32. Não se percebe, por isso, as razões do “aproveitamento” do articulado do procedimento cautelar, por parte do Tribunal a quo quando é certo que, o despacho saneador, de fls. 49, conjugado respetivamente com fls. 60 e fls. 106 e fls. 147 dos autos, remete unicamente para os factos constantes da p.i., conforme prevê o art. 508-B do CPC; até pela razão manifesta de que, o procedimento cautelar, na data encontrava-se arquivado, não sendo, por isso, do conhecimento de qualquer dos intervenientes processuais.

33. Porém, conforme resulta, do 3º parágrafo de fls. 172 dos autos, mais uma vez a Meritíssima Juiz equivoca-se de forma notória e manifesta, dado que, ordenou decorridos cerca de 9 anos (!!!), a apensação do procedimento cautelar à presente ação e fê-lo ao abrigo do disposto no art. 383, n.º 2 do CPC, o que seguramente não o podia fazer, dado que, a presente ação não tinha (nem tem) qualquer dependência ou simplesmente não foi instaurada na sequência do procedimento cautelar em causa.

34. E, fê-lo em plena audiência a correr, com a base instrutória já perfeitamente definida pelos articulados das partes.

35. No entanto, o Tribunal a quo fundamenta essencialmente esta decisão proferida na presente ação (quanto ao pedido n.º 3), precisamente alicerçado em factos que, simplesmente não foram alegados pelas partes nos seus articulados e muito menos referenciados pelas testemunhas.

36. Aliás, se dúvidas houvesse, que não as há, o Recorrente refere expressamente na parte final do pedido sob o n.º 3, a expressão de que, a propriedade “pertence ao Autor”, ora Recorrente (vide: último parágrafo de fls. 243 dos autos).

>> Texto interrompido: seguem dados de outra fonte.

(* ===== verification/IssAlu.v ===== *)
(** * Integer computations of the 32-bit core against the ISA manual

    The cases of the switch of core/rv32/iss.cpp for RV32IM compute what
    AluSpec.v says of 32-bit words. *)

From S2P Require Import Prelude Instr Decode Trap Csr Fp Iss IssExec IssLogic IssInv IssValues AluSpec IssSafe RamPlatform.

(** The second operand: an immediate, a shift amount or a register. *)
Definition second_operand (op : Mapping) (i : Instruction) (r : list Z) : Z :=
  match op with
  | ADDI | SLTI | SLTIU | XORI | ORI | ANDI => uint32 (I_imm i)
  | SLLI | SRLI | SRAI => shamt i
  | _ => uint32 (regs_get r (rs2 i))
  end.

(** ** The products, as the code computes them *)

Lemma mul_value a b :
  sint 32 (sint 64 (a * b) .& 0xFFFFFFFF) = sint 32 ((uint 32 a * uint 32 b) mod 2 ^ 32).
Proof.
  rewrite <- word_mul by lia.
  apply (sint_bits_inj 32); [lia | apply sint_range; lia.. |]. intros k ?.
  rewrite !sint_testbit, Z.land_spec, sint_testbit by lia.
  change 0xFFFFFFFF with (Z.ones 32). rewrite Z.ones_spec_low by lia. apply andb_true_r.
Qed.

(** The upper half, through the mask of the code. *)
Lemma high_value p : sint 32 ((uint 64 (sint 64 p) .& 0xFFFFFFFF00000000) .>> 32) = sint 32 (p / 2 ^ 32).
Proof.
  rewrite <- Z.shiftr_div_pow2 by lia.
  apply (sint_bits_inj 32); [lia | apply sint_range; lia.. |].
  intros k ?. rewrite !sint_testbit, !Z.shiftr_spec, Z.land_spec by lia.
  rewrite uint_sint, uint_testbit_low by lia.
  change 0xFFFFFFFF00000000 with (Z.ones 32 .<< 32).
  rewrite ones_shiftl_testbit by lia.
  destruct (Z.leb_spec 32 (k + 32)), (Z.ltb_spec (k + 32) (32 + 32)); try lia. apply andb_true_r.
Qed.

Lemma mulh_value p :
  sint 32 ((uint 64 (sint 64 p) .& 0xFFFFFFFF00000000) .>> 32) = sint 32 ((p / 2 ^ 32) mod 2 ^ 32).
Proof. rewrite sint_modulus by lia. apply high_value. Qed.

Lemma mulhsu_value a y :
  sint 32 ((uint 64 (sint 64 (uint 64 a * y)) .& 0xFFFFFFFF00000000) .>> 32)
  = sint 32 ((a * y / 2 ^ 32) mod 2 ^ 32).
Proof.
  rewrite <- (mulh_value (a * y)).
  assert (E : uint 64 (sint 64 (uint 64 a * y)) = uint 64 (sint 64 (a * y))); [| by rewrite E].
  rewrite !uint_sint by lia. unfold uint. by rewrite Zmult_mod_idemp_l.
Qed.

Create HintDb vp_alu.
#[export] Hint Resolve word_add word_sub word_bool word_sll word_srl word_sra word_lxor word_lor
  word_land mul_value mulh_value mulhsu_value high_value eq_sym : vp_alu.

(** ** The cases of the switch *)

Section alu.
Context {W : Type} `{platform W} `{softfloat}.

Definition write_result (i : Instruction) (v : Z) (s : machine W) : machine W :=
  Machine (set_regs (regs_set (rd i) v (regs (core s))) (core s)) (env s).

Lemma shamt_below i op :
  In op [SLLI; SRLI; SRAI] -> decode_normal RV32 i = op -> shamt i mod 32 = shamt i.
Proof.
  intros Hop Hd.
  assert (Hm : matches RV32 i op = true).
  { apply decode_normal_iff; [| done]. intros ->.
    repeat (destruct Hop as [Hop|Hop]; [discriminate Hop |]). done. }
  assert (H25 : Z.testbit i 25 = false).
  { destruct Hop as [<-|[<-|[<-|[]]]]; apply Z.eqb_eq in Hm;
      apply (f_equal (fun z => Z.testbit z 25)) in Hm; revert Hm;
      cbn [pattern_mask pattern_encoding instr_pattern fst snd];
      unfold SLLI_32, SRLI_32, SRAI_32, data, uint32; cbn [fst snd]; bit_simpl; done. }
  rewrite shamt_bits. change (bits i 25 20 0 mod 32) with (uint 5 (bits i 25 20 0)).
  apply (uint_bits_inj 6); [lia | unfold bits; range_tac.. |]. intros k ?.
  unfold bits. rewrite Z.shiftl_0_r, uint_testbit by lia.
  destruct (Z.ltb_spec k 5); [done |]. replace k with 5 by lia. cbn [andb]. by bit_simpl.
Qed.
Lemma write_result_eq i v v' (s : machine W) :
  v = v' -> (Ret (E := SimulationTrap) tt, write_result i v s) = (Ret tt, write_result i v' s).
Proof. by intros ->. Qed.

Lemma set_reg_if i (c : bool) a b (s : machine W) :
  (if c then set_reg (rd i) a else set_reg (rd i) b) s
  = (Ret tt, write_result i (if c then a else b) s).
Proof. by destruct c. Qed.

(** The divisions test their divisor first. *)
Lemma division_result i (s : machine W) (on_zero zero result : Z) (other : M (machine W) SimulationTrap unit) :
  let b := regs_get (regs (core s)) (rs2 i) in
  is_sint 32 b -> on_zero = int32 zero ->
  (b <> 0 -> other s = (Ret tt, write_result i (int32 result) s)) ->
  (if b =? 0 then set_reg (rd i) on_zero else other) s
  = (Ret tt, write_result i (int32 (if uint32 b =? 0 then zero else result)) s).
Proof.
  intros b Hb -> Hother. unfold uint32. rewrite (uint_eqb_0 32) by done.
  destruct (Z.eqb_spec b 0); [done | by apply Hother].
Qed.

(** C3: the integer instructions compute what the ISA manual says.  When the
    instruction word [i] decodes to one of the register-register or
    register-immediate instructions of RV32I or the M extension, its case of the
    switch returns, and all it changes is the destination register, which gets
    the word [alu_spec] computes from the operand words: in particular shifts use
    the low five bits, the high products are those of the exact 64-bit product,
    division by zero and the overflowing division give the values of the
    manual. *)
Theorem exec_alu_spec (s : machine W) (i : Instruction) (op : Mapping) (v : Z) :
  core_ok (core s) -> decode_normal RV32 i = op -> is_sint 32 i ->
  alu_spec 32 op (uint32 (regs_get (regs (core s)) (rs1 i)))
    (second_operand op i (regs (core s))) = Some v ->
  exec_op i op s = (Ret tt, write_result i (int32 v) s).
Proof.
  intros Hs Hd Hi Hv.
  pose proof (regs_get_range32 (regs (core s)) (rs1 i) (ok_regs Hs)) as Ha.
  pose proof (regs_get_range32 (regs (core s)) (rs2 i) (ok_regs Hs)) as Hb.
  pose proof (I_imm_range i Hi) as Himm.
  pose proof (sint_uint_id 32 ltac:(lia) _ Ha) as Ea.
  pose proof (sint_uint_id 32 ltac:(lia) _ Hb) as Eb.
  pose proof (sint_uint_id 32 ltac:(lia) _ Himm) as Ei.
  pose proof (shamt_range i) as Hsh. pose proof (Z.mod_pos_bound
    (uint32 (regs_get (regs (core s)) (rs2 i))) 32 ltac:(done)) as Hsh'.
  destruct op; try discriminate Hv; injection Hv as <-; cbn [exec_op second_operand].
  all: lazymatch goal with
  | |- exec_muldiv _ _ _ = _ =>
      unfold exec_muldiv; unfold mbind at 1, M_bind at 1;
      rewrite (require_isa_run M_ISA_EXT s Hs) by (cbn; tauto)
  | |- _ => idtac
  end.
  all: try (apply write_result_eq).
  all: unfold second_operand; rewrite ?RegFile_shamt_spec;
    unfold int32, uint32, int64, uint64 in *; rewrite ?Ea, ?Eb, ?Ei.
  all: try (rewrite (fun Hin => shamt_below i _ Hin Hd) by (cbn; tauto)).
  all: try solve [auto with vp_alu lia].
  all: try (apply word_sll; lia).
  all: try (apply word_srl; lia).
  all: try (apply word_sra; [lia | done | lia]).
  all: unfold mbind, M_bind; apply division_result; [done | reflexivity || auto | intros Hn];
    unfold int32, uint32.
  - rewrite set_reg_if. apply write_result_eq; by apply (word_div 32).
  - done.
  - rewrite set_reg_if. apply write_result_eq; by apply (word_rem 32).
  - done.
Qed.
End alu.

Lemma exec_alu_spec_witness :
  let s := ram_machine [] in
  core_ok (core s) /\
  exec_op 0x02c5c533 DIV s = (Ret tt, write_result 0x02c5c533 (-1) s).
Proof.
  set (s := ram_machine []).
  assert (Hs : core_ok (core s)) by by apply ISS_new_ok.
  split; [exact Hs |].
  exact (exec_alu_spec s 0x02c5c533 DIV (word_size - 1) Hs eq_refl
    (is_sint_literal 32 0x02c5c533 eq_refl) eq_refl).
Defined.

37. Ou seja, discute-se apenas e só nesta ação, o direito de propriedade expressamente invocada pelo A., ora Recorrente e que não foi posto em causa pelos Recorridos no seu articulado, jamais tendo sido invocado, nestes dois articulados, a existência de qualquer passagem comum entre os prédios, mas unicamente se o novo muro dos Recorridos, manteve-se no mesmo local do antigo muro ou, se pelo contrário, invadiu a propriedade do Recorrente, o que veio a provar-se, conforme sobejamente se explicitou anteriormente (vide: ponto 12 e 13 da matéria provada de fls. 246 e 247 dos autos).

38. Face à factualidade assente, impunha-se ao tribunal que considera-se procedente por provado o pedido n.º 3, ainda que, com a alteração das distâncias resultantes da prova realizada, ou seja, o Tribunal a quo deveria ter ordenado a demolição de parte do muro numa extensão de 7, 5 m de modo a que fique afastado do prédio do Recorrente, na parte mais larga, de 47 cm, afunilando-se até 15 cm na parte mais estreita, entre o muro antigo do prédio aludido em 2, nos exatos termos em que se encontra provado no ponto 12 e 13 a que se faz referência anteriormente.

39. E, o Tribunal a quo, volta a equivocar-se quando se refere ao direito de usucapião alegado pelo Recorrente, confundindo com o pretenso direito de passagem comum, a que se faz referência no procedimento cautelar, quando na realidade nesta ação, tal refere-se unicamente ao direito que o Recorrente adquiriu ao proceder à limpeza do seu prédio naquele local, com as dimensões existentes pelo menos em 2004.
(vide: ponto 12 da factualidade assente, de fls. 246 dos autos).

40. Pelo que, quanto a esta matéria, a sentença ao recorrer aos factos e fundamentos não previstos na p.i., é nula, nos termos do art. 615º, n.º 1, al. e) do CPC, existindo ainda um erro notório na apreciação da prova e na própria fundamentação, nos exatos termos supra referidos.

41. Sendo que, relativamente ao pedido deduzido sob o n.º 4 da p.i., de fls. 3 dos autos, foram incorretamente julgados ou, pelo menos, as ilações retiradas pelo Tribunal a quo foram incorretas no que concerne aos pontos n.ºs 21, 22, 23, 25 e 26 da sentença sub judice, melhor referenciados a fls. 246 e 247 dos autos.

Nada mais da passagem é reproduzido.